TASK
Line by line, return the data exactly as shown.

Data excerpts
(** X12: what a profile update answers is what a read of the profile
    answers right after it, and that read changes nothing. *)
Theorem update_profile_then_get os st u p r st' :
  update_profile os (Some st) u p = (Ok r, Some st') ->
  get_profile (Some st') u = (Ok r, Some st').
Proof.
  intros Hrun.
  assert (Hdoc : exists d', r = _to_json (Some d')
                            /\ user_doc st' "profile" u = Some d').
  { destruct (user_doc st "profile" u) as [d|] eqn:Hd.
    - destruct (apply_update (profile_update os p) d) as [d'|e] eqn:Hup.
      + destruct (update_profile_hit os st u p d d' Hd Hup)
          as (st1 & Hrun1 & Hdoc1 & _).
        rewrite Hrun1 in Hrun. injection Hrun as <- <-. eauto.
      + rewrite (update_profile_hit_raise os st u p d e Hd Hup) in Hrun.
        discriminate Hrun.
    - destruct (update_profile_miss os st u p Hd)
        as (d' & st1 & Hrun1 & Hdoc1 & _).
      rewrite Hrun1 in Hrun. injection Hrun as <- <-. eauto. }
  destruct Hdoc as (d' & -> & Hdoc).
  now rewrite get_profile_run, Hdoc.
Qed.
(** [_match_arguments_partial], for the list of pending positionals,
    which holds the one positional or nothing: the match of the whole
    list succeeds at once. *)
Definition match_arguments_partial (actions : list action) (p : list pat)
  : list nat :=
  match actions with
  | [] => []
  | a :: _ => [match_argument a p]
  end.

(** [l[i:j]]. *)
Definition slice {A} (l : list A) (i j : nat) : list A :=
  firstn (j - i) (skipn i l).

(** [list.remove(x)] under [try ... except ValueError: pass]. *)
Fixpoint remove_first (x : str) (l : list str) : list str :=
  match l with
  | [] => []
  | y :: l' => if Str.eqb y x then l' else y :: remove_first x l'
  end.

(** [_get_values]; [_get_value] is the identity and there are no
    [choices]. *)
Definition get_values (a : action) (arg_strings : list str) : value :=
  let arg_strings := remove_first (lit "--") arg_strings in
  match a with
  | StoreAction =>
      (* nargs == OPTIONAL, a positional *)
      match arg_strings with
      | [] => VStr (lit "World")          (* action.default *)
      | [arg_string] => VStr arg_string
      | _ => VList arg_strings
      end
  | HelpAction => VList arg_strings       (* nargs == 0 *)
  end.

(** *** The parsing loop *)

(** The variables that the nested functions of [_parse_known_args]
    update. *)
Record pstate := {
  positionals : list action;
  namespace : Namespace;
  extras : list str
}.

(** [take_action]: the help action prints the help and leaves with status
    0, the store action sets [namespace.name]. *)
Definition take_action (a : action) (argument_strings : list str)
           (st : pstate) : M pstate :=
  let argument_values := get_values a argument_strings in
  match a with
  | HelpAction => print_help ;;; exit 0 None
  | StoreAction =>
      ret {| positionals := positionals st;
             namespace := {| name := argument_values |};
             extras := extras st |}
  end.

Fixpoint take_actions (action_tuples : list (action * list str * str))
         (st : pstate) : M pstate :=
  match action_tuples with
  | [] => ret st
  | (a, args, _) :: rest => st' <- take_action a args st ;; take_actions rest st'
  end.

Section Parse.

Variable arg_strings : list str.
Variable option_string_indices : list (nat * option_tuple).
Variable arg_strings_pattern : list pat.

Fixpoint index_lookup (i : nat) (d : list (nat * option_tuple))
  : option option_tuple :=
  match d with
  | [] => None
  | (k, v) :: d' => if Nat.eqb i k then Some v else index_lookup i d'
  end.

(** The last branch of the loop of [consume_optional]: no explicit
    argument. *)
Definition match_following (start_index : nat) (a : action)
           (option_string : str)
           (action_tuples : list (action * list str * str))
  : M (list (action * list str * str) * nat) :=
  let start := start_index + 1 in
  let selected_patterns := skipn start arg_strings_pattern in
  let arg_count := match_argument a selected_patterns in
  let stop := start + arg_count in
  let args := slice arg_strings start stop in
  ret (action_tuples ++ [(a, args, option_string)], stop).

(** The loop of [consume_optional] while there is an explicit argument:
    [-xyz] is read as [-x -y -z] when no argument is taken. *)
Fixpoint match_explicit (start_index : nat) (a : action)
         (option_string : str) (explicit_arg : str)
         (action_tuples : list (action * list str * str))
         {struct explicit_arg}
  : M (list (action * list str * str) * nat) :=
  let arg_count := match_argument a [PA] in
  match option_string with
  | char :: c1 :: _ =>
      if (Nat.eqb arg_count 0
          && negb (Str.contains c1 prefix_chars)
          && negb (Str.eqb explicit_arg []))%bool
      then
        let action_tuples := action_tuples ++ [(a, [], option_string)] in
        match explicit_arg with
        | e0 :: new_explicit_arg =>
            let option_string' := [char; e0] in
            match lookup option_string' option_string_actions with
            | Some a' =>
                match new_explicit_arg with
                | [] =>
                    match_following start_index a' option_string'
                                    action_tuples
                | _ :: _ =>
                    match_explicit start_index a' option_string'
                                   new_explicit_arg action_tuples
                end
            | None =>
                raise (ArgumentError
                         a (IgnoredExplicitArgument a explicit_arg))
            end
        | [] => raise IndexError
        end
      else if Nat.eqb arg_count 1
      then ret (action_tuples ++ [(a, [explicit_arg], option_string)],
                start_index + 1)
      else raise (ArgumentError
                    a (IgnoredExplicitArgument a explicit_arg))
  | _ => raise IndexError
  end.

SOLVED EXERCISE
(** X12: what a profile update answers is what a read of the profile
    answers right after it, and that read changes nothing. *)
Theorem update_profile_then_get os st u p r st' :
  update_profile os (Some st) u p = (Ok r, Some st') ->
  get_profile (Some st') u = (Ok r, Some st').
Proof.
  intros Hrun.
  assert (Hdoc : exists d', r = _to_json (Some d')
                            /\ user_doc st' "profile" u = Some d').
  { destruct (user_doc st "profile" u) as [d|] eqn:Hd.
    - destruct (apply_update (profile_update os p) d) as [d'|e] eqn:Hup.
      + destruct (update_profile_hit os st u p d d' Hd Hup)
          as (st1 & Hrun1 & Hdoc1 & _).
        rewrite Hrun1 in Hrun. injection Hrun as <- <-. eauto.
      + rewrite (update_profile_hit_raise os st u p d e Hd Hup) in Hrun.
        discriminate Hrun.
    - destruct (update_profile_miss os st u p Hd)
        as (d' & st1 & Hrun1 & Hdoc1 & _).
      rewrite Hrun1 in Hrun. injection Hrun as <- <-. eauto. }
  destruct Hdoc as (d' & -> & Hdoc).
  now rewrite get_profile_run, Hdoc.
Qed.
(** [_match_arguments_partial], for the list of pending positionals,
    which holds the one positional or nothing: the match of the whole
    list succeeds at once. *)
Definition match_arguments_partial (actions : list action) (p : list pat)
  : list nat :=
  match actions with
  | [] => []
  | a :: _ => [match_argument a p]
  end.

(** [l[i:j]]. *)
Definition slice {A} (l : list A) (i j : nat) : list A :=
  firstn (j - i) (skipn i l).

(** [list.remove(x)] under [try ... except ValueError: pass]. *)
Fixpoint remove_first (x : str) (l : list str) : list str :=
  match l with
  | [] => []
  | y :: l' => if Str.eqb y x then l' else y :: remove_first x l'
  end.

(** [_get_values]; [_get_value] is the identity and there are no
    [choices]. *)
Definition get_values (a : action) (arg_strings : list str) : value :=
  let arg_strings := remove_first (lit "--") arg_strings in
  match a with
  | StoreAction =>
      (* nargs == OPTIONAL, a positional *)
      match arg_strings with
      | [] => VStr (lit "World")          (* action.default *)
      | [arg_string] => VStr arg_string
      | _ => VList arg_strings
      end
  | HelpAction => VList arg_strings       (* nargs == 0 *)
  end.

(** *** The parsing loop *)

(** The variables that the nested functions of [_parse_known_args]
    update. *)
Record pstate := {
  positionals : list action;
  namespace : Namespace;
  extras : list str
}.

(** [take_action]: the help action prints the help and leaves with status
    0, the store action sets [namespace.name]. *)
Definition take_action (a : action) (argument_strings : list str)
           (st : pstate) : M pstate :=
  let argument_values := get_values a argument_strings in
  match a with
  | HelpAction => print_help ;;; exit 0 None
  | StoreAction =>
      ret {| positionals := positionals st;
             namespace := {| name := argument_values |};
             extras := extras st |}
  end.

Fixpoint take_actions (action_tuples : list (action * list str * str))
         (st : pstate) : M pstate :=
  match action_tuples with
  | [] => ret st
  | (a, args, _) :: rest => st' <- take_action a args st ;; take_actions rest st'
  end.

Section Parse.

Variable arg_strings : list str.
Variable option_string_indices : list (nat * option_tuple).
Variable arg_strings_pattern : list pat.

Fixpoint index_lookup (i : nat) (d : list (nat * option_tuple))
  : option option_tuple :=
  match d with
  | [] => None
  | (k, v) :: d' => if Nat.eqb i k then Some v else index_lookup i d'
  end.

(** The last branch of the loop of [consume_optional]: no explicit
    argument. *)
Definition match_following (start_index : nat) (a : action)
           (option_string : str)
           (action_tuples : list (action * list str * str))
  : M (list (action * list str * str) * nat) :=
  let start := start_index + 1 in
  let selected_patterns := skipn start arg_strings_pattern in
  let arg_count := match_argument a selected_patterns in
  let stop := start + arg_count in
  let args := slice arg_strings start stop in
  ret (action_tuples ++ [(a, args, option_string)], stop).

(** The loop of [consume_optional] while there is an explicit argument:
    [-xyz] is read as [-x -y -z] when no argument is taken. *)
Fixpoint match_explicit (start_index : nat) (a : action)
         (option_string : str) (explicit_arg : str)
         (action_tuples : list (action * list str * str))
         {struct explicit_arg}
  : M (list (action * list str * str) * nat) :=
  let arg_count := match_argument a [PA] in
  match option_string with
  | char :: c1 :: _ =>
      if (Nat.eqb arg_count 0
          && negb (Str.contains c1 prefix_chars)
          && negb (Str.eqb explicit_arg []))%bool
      then
        let action_tuples := action_tuples ++ [(a, [], option_string)] in
        match explicit_arg with
        | e0 :: new_explicit_arg =>
            let option_string' := [char; e0] in
            match lookup option_string' option_string_actions with
            | Some a' =>
                match new_explicit_arg with
                | [] =>
                    match_following start_index a' option_string'
                                    action_tuples
                | _ :: _ =>
                    match_explicit start_index a' option_string'
                                   new_explicit_arg action_tuples
                end
            | None =>
                raise (ArgumentError
                         a (IgnoredExplicitArgument a explicit_arg))
            end
        | [] => raise IndexError
        end
      else if Nat.eqb arg_count 1
      then ret (action_tuples ++ [(a, [explicit_arg], option_string)],
                start_index + 1)
      else raise (ArgumentError
                    a (IgnoredExplicitArgument a explicit_arg))
  | _ => raise IndexError
  end.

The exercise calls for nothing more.